→ EXERCISE REQUIREMENTS
Beneath this line are the data; copy exactly the part of them that opens with the line containing "r <~ pattempt (guarded held" and closes with the line containing "let '(r, pools', t')", and only that part.
═════ STORED DATA ═════
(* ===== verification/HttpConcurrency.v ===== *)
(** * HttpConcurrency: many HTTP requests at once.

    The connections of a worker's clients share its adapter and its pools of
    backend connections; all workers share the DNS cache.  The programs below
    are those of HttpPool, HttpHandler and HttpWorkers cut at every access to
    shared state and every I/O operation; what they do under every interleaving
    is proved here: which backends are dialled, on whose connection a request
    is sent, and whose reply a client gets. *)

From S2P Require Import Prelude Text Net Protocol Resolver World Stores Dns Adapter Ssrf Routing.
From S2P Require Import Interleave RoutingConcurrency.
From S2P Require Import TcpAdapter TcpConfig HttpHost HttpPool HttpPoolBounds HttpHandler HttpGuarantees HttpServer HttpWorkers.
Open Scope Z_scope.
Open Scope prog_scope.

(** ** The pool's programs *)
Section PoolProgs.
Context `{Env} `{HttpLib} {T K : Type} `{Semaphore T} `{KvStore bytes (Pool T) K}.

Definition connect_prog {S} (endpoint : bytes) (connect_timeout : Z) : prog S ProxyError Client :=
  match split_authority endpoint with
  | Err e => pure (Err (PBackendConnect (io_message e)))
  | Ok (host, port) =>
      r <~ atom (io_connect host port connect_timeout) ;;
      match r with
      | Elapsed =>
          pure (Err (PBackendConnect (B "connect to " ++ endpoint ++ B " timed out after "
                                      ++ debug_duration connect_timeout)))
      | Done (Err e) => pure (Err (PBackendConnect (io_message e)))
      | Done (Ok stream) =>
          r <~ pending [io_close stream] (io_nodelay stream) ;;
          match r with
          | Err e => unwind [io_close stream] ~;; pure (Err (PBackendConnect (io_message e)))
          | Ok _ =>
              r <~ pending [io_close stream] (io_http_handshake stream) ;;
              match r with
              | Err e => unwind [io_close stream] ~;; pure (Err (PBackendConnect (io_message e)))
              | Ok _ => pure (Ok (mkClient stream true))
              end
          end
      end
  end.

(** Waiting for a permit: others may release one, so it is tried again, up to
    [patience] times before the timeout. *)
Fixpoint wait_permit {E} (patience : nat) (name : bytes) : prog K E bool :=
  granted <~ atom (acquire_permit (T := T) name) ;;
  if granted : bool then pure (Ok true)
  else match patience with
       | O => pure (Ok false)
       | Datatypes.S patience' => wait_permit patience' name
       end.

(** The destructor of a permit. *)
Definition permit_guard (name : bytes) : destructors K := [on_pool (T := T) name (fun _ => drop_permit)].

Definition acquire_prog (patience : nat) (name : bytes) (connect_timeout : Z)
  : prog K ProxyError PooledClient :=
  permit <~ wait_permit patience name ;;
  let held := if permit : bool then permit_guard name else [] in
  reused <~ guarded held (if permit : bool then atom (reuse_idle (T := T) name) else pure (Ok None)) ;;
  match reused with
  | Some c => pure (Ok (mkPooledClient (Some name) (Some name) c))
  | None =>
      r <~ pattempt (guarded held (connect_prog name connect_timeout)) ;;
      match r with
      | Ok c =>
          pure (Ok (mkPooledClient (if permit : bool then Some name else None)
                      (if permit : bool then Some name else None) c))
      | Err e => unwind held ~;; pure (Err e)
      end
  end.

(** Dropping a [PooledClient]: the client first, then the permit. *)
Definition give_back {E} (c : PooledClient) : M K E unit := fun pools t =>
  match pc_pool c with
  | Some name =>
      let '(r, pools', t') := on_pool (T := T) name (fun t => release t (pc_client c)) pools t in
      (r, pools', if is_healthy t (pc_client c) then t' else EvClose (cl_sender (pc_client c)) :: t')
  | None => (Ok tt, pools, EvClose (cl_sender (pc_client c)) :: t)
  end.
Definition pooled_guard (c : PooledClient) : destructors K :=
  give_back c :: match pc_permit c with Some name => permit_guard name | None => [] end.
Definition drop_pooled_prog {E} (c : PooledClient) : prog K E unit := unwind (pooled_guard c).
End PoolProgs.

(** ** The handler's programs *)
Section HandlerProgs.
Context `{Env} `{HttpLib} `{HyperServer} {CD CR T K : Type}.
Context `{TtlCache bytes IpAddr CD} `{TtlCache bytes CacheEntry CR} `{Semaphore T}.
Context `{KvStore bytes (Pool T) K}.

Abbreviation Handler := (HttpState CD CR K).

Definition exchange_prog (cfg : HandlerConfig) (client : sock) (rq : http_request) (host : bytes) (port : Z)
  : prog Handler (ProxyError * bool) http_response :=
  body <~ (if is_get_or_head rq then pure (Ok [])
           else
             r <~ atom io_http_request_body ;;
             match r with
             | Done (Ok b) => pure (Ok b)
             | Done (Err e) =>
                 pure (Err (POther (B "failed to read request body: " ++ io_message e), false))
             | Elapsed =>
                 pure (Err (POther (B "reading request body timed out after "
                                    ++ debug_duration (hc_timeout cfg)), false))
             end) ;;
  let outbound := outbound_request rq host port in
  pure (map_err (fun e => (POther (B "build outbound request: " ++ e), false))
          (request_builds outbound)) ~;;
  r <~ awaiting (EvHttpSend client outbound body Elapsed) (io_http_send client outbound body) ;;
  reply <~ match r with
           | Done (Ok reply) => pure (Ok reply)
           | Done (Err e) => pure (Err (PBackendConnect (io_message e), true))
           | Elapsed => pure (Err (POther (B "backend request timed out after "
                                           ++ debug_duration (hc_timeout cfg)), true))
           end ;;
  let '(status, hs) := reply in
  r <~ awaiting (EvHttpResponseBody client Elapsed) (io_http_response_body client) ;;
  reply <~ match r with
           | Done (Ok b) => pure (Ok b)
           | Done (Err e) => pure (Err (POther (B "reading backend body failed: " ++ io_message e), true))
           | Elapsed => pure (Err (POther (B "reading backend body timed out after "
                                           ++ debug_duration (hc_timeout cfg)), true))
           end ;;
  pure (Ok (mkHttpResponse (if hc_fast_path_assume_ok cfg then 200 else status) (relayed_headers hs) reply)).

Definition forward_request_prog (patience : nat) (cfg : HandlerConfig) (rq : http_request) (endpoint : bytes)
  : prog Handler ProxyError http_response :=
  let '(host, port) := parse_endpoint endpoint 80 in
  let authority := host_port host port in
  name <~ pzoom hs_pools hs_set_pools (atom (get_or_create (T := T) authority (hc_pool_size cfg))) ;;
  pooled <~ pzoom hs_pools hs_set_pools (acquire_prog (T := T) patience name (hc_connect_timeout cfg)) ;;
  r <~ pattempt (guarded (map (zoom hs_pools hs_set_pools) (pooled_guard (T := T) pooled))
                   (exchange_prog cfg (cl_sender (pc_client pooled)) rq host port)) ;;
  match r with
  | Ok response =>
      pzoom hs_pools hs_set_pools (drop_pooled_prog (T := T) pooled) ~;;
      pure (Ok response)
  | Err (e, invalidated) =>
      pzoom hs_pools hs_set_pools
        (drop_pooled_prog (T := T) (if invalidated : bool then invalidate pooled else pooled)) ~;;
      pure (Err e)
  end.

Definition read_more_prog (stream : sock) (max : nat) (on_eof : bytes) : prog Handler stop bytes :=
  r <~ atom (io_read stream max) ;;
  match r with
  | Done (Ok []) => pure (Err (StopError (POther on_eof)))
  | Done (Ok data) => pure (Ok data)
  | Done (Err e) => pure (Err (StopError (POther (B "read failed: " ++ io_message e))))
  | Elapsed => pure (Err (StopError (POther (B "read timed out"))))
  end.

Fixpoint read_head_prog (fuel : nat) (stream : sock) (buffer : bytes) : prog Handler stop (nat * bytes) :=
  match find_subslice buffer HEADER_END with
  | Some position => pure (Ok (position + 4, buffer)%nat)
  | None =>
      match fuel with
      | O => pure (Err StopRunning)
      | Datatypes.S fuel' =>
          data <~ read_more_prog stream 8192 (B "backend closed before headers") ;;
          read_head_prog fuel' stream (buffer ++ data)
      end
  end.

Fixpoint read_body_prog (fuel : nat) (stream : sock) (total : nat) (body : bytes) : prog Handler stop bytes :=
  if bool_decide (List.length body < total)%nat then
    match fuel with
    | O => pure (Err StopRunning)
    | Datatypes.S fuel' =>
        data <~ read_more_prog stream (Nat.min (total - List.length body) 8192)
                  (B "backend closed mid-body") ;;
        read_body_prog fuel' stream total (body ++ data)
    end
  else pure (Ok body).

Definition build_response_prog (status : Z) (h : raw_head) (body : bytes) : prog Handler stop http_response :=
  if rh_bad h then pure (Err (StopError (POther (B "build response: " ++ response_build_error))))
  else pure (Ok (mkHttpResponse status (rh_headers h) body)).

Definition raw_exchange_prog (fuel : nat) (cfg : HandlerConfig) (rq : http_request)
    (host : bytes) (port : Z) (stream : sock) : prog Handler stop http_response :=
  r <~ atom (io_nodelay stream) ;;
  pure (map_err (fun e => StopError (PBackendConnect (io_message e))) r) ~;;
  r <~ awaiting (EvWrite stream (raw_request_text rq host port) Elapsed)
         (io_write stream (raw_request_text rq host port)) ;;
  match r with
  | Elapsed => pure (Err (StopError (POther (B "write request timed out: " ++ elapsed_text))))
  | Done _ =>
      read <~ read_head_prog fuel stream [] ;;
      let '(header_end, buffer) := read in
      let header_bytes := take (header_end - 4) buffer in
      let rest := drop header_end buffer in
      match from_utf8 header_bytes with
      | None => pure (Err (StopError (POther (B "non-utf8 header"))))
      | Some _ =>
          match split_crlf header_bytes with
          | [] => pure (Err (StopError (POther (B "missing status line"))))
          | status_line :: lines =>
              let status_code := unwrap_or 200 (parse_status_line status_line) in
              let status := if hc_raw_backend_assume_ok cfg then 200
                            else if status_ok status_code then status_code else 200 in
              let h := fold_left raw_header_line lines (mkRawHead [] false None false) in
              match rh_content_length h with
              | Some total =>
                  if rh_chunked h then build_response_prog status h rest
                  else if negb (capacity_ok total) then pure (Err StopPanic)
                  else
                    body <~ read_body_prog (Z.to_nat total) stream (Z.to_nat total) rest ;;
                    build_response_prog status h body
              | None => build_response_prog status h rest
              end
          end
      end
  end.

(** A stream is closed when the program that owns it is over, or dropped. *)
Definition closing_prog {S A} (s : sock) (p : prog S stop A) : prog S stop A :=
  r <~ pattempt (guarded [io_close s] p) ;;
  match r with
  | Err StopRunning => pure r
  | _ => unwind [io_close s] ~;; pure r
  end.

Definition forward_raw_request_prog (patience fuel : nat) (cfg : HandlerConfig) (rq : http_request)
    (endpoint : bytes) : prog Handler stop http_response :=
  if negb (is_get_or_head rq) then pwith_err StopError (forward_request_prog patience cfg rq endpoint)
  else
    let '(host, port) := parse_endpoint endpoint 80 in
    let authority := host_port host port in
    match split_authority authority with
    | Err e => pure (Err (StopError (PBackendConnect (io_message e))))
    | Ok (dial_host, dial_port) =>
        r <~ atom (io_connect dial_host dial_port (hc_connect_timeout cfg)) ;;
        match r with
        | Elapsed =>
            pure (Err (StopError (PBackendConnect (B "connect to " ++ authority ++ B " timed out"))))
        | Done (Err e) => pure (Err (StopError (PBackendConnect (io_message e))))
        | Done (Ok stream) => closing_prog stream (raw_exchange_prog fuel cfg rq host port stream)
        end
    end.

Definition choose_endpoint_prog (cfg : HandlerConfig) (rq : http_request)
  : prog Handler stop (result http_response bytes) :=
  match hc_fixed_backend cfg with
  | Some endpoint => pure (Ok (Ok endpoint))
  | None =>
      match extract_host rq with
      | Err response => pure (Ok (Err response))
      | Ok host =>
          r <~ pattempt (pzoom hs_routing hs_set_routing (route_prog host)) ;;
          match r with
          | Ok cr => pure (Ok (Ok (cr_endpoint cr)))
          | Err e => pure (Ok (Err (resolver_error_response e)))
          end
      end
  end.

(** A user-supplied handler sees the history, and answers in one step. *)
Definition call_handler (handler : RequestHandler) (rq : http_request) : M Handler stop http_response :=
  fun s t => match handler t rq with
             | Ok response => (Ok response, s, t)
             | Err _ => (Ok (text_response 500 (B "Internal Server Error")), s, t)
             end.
═════
═════ STORED DATA ═════
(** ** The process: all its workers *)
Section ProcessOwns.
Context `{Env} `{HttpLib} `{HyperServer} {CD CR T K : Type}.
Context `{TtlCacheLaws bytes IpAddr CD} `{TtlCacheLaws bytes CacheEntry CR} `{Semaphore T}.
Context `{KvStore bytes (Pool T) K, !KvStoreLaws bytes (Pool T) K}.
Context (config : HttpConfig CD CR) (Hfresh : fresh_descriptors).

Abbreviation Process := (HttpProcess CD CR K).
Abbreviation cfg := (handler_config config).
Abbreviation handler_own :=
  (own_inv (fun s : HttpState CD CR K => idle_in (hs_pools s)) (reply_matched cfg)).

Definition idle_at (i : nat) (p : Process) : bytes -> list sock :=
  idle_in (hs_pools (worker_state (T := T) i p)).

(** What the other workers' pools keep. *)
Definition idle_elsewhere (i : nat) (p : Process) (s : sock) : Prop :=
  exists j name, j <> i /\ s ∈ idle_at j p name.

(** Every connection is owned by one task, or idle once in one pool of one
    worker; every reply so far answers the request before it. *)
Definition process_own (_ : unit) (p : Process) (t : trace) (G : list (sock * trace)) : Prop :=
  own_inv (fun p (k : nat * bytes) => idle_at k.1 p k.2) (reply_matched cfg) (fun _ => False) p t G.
═════
═════ STORED DATA ═════
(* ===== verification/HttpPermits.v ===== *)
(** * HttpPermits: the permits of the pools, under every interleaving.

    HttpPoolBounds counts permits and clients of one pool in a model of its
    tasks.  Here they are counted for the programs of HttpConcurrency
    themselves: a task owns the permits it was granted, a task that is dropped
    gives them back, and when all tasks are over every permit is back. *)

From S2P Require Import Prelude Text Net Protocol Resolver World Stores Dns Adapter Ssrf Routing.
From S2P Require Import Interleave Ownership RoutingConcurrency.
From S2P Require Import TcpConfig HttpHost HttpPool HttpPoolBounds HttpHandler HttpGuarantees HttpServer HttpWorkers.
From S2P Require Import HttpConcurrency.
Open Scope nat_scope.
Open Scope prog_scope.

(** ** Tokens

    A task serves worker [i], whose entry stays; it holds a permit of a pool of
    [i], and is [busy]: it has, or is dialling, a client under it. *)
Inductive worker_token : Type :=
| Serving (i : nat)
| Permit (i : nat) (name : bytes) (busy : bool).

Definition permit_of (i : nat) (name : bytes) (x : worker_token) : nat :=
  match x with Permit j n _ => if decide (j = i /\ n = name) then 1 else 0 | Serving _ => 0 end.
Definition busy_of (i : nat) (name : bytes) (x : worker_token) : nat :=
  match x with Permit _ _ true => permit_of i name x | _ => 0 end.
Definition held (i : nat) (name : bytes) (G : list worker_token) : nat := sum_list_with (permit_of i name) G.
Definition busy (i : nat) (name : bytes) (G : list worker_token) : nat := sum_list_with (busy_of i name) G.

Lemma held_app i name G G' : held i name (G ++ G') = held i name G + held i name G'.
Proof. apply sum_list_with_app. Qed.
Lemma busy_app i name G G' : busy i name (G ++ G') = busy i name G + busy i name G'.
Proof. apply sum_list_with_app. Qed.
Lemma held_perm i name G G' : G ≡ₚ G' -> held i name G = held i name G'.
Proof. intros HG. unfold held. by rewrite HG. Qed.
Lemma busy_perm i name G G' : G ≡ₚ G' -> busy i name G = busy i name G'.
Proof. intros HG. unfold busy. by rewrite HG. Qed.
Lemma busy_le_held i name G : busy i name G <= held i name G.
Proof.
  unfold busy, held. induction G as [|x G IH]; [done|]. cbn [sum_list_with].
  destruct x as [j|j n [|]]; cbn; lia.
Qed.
═════
→ RESULT OF THE TASK
      r <~ pattempt (guarded held (connect_prog name connect_timeout)) ;;
      match r with
      | Ok c =>
          pure (Ok (mkPooledClient (if permit : bool then Some name else None)
                      (if permit : bool then Some name else None) c))
      | Err e => unwind held ~;; pure (Err e)
      end
  end.

(** Dropping a [PooledClient]: the client first, then the permit. *)
Definition give_back {E} (c : PooledClient) : M K E unit := fun pools t =>
  match pc_pool c with
  | Some name =>
      let '(r, pools', t') := on_pool (T := T) name (fun t => release t (pc_client c)) pools t in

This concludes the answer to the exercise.